> _Exercise objective_
Pull out all lines from the listing below in which the word "length" appears.

--- Data supplied Enclosed Below ---

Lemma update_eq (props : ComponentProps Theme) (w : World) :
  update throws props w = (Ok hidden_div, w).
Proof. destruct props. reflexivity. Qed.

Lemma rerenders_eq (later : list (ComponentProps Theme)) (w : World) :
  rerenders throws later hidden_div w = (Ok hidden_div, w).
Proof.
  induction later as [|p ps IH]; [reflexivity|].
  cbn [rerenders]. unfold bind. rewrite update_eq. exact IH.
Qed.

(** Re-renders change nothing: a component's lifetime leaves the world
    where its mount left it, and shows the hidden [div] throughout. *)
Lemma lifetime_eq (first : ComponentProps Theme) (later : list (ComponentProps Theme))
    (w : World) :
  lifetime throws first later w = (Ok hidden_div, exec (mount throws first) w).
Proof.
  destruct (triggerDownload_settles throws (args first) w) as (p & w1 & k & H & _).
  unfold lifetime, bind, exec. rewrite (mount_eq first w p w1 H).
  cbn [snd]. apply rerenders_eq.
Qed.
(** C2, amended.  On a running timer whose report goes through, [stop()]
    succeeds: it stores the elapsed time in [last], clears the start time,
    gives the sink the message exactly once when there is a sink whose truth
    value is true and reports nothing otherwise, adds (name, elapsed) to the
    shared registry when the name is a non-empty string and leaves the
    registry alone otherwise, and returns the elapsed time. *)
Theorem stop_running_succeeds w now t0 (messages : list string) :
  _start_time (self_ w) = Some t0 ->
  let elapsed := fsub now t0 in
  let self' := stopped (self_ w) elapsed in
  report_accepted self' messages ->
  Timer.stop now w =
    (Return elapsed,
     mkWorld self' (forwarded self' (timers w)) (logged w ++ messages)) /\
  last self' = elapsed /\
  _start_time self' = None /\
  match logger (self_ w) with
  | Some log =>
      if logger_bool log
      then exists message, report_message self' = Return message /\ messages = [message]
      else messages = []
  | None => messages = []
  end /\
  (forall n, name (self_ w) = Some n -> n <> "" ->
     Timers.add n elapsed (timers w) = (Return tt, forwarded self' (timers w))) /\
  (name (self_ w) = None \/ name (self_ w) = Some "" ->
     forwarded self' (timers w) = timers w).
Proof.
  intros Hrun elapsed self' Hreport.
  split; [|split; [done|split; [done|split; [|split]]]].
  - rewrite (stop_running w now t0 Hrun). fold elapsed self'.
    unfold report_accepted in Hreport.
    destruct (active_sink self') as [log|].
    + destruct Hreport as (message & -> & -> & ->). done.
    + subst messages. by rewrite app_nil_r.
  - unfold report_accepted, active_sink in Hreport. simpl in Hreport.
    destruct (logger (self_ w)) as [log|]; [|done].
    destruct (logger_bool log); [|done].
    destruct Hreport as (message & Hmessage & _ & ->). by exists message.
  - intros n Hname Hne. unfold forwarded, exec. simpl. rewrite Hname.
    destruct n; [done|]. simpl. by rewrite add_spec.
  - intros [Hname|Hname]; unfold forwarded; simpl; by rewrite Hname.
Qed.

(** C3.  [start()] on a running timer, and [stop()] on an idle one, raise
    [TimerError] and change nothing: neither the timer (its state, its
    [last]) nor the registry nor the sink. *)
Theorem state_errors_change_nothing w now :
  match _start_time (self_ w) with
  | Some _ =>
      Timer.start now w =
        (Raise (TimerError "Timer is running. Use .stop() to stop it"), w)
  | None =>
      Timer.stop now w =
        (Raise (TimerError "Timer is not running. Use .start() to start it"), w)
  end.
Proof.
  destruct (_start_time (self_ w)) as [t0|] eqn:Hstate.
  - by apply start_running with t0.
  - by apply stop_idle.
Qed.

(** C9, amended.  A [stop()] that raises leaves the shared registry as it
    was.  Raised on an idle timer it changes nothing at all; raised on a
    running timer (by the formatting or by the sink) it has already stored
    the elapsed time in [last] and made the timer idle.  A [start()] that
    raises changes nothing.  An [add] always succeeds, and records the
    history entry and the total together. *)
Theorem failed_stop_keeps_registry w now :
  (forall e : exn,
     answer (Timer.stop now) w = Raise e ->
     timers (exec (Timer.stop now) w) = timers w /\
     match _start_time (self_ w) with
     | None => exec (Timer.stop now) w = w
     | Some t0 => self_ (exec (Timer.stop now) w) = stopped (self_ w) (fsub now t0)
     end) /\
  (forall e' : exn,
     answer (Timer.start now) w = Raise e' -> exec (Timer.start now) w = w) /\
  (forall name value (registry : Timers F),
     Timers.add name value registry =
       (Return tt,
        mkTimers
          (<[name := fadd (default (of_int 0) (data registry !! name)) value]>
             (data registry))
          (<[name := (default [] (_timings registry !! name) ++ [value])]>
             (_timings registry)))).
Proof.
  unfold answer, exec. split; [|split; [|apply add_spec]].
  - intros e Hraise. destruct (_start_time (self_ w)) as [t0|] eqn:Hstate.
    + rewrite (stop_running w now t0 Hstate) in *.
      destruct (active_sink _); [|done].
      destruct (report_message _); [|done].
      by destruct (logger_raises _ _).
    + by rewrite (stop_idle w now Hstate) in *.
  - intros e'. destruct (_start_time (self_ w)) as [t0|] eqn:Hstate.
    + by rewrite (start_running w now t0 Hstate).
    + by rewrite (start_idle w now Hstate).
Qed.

--- End of Enclosed Data supplied ---
--- Data supplied Enclosed Below ---

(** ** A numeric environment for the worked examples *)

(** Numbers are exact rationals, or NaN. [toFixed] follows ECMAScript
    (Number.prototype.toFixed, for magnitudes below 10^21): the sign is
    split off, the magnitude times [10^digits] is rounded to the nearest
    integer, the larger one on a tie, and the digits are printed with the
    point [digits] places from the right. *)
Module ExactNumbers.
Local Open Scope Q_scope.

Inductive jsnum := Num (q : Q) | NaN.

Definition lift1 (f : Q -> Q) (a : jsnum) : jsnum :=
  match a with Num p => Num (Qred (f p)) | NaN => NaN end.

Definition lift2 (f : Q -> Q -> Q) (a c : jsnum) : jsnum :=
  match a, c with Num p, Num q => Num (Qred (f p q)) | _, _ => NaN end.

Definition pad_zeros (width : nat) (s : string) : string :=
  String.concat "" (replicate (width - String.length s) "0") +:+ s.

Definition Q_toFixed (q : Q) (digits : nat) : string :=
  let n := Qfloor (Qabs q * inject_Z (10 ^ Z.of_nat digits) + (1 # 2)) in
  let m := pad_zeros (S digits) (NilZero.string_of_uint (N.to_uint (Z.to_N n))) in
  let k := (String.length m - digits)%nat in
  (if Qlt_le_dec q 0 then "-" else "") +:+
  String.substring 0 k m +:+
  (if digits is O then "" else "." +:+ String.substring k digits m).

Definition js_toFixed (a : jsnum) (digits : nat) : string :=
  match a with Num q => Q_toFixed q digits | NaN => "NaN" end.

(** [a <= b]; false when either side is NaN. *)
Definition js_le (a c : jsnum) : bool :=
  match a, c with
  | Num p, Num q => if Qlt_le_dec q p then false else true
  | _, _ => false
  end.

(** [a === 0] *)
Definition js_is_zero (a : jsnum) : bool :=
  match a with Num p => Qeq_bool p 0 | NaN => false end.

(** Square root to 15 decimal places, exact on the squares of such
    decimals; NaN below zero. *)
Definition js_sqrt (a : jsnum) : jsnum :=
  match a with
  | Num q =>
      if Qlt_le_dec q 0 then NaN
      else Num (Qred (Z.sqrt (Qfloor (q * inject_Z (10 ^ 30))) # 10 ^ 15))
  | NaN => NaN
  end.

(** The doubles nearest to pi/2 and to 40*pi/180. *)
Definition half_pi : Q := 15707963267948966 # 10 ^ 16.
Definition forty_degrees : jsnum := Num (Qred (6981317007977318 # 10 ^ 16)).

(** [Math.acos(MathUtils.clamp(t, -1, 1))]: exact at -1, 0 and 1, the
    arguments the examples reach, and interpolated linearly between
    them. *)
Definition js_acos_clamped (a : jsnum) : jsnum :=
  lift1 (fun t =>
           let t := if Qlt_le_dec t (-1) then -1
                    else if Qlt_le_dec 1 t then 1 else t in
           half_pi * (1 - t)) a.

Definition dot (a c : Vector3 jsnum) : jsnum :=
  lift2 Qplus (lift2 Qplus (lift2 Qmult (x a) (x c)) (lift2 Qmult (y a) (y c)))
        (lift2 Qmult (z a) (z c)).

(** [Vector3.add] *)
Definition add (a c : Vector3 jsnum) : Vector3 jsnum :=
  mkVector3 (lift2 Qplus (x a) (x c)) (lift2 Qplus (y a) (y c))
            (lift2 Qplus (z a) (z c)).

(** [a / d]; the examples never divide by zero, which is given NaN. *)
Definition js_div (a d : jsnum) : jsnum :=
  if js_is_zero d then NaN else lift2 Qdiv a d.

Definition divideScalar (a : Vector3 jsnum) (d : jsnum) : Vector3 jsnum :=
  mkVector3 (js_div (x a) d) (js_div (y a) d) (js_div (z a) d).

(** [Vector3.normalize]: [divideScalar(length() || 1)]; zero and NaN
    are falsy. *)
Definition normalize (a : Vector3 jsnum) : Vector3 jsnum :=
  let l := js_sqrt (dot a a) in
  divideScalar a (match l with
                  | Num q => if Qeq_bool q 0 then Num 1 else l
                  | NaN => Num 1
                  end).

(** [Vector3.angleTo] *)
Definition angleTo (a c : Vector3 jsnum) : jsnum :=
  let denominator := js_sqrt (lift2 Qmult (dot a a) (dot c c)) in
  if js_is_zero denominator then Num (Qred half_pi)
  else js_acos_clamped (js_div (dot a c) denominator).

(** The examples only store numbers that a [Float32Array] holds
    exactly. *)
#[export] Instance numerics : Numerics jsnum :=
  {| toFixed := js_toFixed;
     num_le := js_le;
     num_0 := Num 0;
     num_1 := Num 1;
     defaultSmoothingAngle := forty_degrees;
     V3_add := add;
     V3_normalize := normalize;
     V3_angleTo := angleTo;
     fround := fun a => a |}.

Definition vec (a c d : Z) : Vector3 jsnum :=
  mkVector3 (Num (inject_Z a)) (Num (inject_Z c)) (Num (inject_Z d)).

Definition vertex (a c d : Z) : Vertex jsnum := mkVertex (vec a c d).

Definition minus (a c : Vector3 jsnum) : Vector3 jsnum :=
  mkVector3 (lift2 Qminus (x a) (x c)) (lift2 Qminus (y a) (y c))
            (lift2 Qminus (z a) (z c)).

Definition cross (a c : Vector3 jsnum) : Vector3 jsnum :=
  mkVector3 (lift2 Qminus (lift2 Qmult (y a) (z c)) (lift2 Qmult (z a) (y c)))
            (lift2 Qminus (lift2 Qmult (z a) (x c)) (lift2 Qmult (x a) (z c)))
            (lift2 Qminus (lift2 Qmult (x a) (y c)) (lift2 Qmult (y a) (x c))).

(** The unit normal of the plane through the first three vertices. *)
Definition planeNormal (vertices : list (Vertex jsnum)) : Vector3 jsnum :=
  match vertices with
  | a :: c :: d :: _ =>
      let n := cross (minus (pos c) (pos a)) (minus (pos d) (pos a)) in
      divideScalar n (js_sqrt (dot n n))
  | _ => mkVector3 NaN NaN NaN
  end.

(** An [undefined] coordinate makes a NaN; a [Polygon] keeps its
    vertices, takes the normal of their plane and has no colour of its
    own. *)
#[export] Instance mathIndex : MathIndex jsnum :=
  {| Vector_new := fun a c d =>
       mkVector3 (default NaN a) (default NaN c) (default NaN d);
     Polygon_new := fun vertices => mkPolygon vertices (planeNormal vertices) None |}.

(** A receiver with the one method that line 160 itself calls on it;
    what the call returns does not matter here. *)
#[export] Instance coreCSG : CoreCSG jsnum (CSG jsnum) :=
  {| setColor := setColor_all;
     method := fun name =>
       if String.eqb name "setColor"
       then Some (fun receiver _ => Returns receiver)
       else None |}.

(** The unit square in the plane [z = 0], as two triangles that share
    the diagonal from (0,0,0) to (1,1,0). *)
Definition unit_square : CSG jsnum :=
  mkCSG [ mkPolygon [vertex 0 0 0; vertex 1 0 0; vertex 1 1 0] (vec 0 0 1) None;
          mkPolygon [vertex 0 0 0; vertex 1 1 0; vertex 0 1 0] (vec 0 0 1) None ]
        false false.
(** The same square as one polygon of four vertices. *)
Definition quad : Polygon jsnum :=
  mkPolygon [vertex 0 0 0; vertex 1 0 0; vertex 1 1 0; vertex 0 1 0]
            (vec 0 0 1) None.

--- End of Enclosed Data supplied ---

> _Your response_
  String.concat "" (replicate (width - String.length s) "0") +:+ s.
  let k := (String.length m - digits)%nat in
(** [Vector3.normalize]: [divideScalar(length() || 1)]; zero and NaN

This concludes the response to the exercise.